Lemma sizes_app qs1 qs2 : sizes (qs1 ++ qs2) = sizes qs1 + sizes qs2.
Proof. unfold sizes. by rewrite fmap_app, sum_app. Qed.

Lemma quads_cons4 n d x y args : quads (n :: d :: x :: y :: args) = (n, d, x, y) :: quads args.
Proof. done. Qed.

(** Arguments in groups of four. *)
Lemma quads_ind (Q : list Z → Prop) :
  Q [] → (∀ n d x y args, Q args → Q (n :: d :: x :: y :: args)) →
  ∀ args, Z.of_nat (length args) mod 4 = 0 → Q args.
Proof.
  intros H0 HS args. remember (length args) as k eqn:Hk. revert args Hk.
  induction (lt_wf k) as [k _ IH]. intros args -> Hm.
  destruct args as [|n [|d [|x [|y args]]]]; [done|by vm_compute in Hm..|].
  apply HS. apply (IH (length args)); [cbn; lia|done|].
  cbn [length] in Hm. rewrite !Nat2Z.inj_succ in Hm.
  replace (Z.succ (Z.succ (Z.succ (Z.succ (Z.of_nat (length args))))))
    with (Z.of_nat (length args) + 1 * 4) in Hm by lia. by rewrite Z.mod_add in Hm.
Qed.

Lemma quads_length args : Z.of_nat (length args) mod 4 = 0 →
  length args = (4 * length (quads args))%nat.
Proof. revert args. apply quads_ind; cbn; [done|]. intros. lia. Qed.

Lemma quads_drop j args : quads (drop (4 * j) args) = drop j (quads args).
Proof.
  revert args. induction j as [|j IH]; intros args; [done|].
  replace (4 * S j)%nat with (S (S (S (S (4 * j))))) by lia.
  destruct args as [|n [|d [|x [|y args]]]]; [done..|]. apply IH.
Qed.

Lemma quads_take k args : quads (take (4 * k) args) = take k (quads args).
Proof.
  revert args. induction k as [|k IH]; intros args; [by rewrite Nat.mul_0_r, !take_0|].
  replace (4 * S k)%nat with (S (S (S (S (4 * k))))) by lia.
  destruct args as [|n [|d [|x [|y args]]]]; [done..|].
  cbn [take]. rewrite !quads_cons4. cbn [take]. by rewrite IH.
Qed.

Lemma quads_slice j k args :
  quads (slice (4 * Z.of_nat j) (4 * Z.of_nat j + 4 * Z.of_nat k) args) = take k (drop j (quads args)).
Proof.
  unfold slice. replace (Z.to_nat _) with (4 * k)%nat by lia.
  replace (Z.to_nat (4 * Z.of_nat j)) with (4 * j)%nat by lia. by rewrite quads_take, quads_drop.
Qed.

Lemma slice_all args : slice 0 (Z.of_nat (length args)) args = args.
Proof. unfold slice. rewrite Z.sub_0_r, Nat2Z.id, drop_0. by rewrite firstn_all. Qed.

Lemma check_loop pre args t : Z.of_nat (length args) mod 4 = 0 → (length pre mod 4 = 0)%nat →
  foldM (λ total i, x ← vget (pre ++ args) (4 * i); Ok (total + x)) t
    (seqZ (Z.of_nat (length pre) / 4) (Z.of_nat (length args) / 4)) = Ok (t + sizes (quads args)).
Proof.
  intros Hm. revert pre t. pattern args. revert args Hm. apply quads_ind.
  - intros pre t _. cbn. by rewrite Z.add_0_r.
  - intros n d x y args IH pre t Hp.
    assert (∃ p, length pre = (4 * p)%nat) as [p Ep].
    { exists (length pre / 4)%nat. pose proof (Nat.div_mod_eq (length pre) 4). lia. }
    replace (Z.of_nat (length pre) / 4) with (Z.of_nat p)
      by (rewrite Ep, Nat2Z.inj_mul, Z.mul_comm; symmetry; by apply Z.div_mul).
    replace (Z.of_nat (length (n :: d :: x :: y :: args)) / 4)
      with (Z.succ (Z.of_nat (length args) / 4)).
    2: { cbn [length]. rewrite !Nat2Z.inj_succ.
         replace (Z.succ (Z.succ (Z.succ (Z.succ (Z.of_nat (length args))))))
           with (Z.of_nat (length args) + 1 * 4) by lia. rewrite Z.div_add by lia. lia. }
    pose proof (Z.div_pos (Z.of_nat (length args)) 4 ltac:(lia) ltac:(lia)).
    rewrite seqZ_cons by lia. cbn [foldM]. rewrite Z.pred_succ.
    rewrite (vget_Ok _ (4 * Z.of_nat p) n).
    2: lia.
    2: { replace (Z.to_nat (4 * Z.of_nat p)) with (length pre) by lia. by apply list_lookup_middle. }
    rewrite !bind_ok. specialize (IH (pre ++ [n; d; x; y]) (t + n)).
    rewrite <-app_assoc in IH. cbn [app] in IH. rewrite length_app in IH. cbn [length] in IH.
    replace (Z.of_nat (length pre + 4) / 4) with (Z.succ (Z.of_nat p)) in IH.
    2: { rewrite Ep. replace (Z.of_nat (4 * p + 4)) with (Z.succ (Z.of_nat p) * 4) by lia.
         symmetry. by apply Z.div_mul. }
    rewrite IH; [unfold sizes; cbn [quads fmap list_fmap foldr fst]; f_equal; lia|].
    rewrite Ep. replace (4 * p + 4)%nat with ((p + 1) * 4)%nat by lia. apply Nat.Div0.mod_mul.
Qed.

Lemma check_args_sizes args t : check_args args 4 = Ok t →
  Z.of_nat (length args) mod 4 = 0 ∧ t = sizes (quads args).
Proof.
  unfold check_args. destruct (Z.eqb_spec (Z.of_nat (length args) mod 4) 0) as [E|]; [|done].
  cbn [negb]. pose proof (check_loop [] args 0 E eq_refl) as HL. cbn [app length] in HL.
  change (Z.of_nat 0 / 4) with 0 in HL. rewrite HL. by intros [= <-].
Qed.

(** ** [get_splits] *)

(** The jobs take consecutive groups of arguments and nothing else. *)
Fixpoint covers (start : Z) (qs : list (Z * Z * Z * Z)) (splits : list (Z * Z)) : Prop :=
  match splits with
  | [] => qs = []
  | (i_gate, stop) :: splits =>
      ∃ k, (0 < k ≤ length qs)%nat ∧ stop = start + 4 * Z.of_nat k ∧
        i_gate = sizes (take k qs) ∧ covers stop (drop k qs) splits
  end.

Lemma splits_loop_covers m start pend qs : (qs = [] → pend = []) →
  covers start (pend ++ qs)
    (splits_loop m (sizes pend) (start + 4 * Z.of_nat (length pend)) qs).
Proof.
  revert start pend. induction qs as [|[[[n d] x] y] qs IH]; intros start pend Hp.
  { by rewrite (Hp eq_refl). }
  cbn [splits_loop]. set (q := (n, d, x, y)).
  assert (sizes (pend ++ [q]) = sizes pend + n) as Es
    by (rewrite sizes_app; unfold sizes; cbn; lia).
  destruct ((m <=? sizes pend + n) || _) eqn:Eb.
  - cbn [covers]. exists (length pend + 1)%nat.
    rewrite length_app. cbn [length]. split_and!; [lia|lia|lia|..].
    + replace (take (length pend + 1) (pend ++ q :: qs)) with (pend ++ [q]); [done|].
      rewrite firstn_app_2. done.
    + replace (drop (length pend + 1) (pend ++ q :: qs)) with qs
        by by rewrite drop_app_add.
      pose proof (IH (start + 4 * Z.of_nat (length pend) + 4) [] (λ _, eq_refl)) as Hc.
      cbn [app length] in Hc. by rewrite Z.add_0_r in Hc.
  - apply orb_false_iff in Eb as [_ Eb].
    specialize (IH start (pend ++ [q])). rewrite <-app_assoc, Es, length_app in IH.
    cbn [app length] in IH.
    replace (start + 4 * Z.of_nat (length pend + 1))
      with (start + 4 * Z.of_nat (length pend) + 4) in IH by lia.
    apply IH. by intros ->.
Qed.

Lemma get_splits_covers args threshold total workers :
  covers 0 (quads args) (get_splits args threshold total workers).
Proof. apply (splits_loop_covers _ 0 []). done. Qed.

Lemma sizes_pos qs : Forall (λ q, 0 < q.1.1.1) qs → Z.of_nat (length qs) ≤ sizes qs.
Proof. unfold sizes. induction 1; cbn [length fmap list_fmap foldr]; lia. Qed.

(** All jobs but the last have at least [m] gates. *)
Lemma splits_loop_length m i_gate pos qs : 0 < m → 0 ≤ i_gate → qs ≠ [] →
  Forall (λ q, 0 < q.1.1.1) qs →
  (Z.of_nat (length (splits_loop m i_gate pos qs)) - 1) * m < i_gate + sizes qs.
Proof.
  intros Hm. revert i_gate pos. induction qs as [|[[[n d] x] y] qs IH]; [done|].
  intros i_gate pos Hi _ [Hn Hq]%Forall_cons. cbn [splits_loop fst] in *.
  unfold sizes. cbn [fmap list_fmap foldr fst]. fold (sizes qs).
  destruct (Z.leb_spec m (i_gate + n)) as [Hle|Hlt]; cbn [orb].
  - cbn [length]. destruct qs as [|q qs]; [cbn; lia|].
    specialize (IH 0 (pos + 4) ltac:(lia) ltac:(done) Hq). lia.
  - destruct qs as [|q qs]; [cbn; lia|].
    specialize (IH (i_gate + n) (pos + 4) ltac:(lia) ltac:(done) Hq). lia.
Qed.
——
__Assignment__.
Your answer should be a single number: the count of lines in the entries that contain the word "Prop".

__Result for this exercise__.
2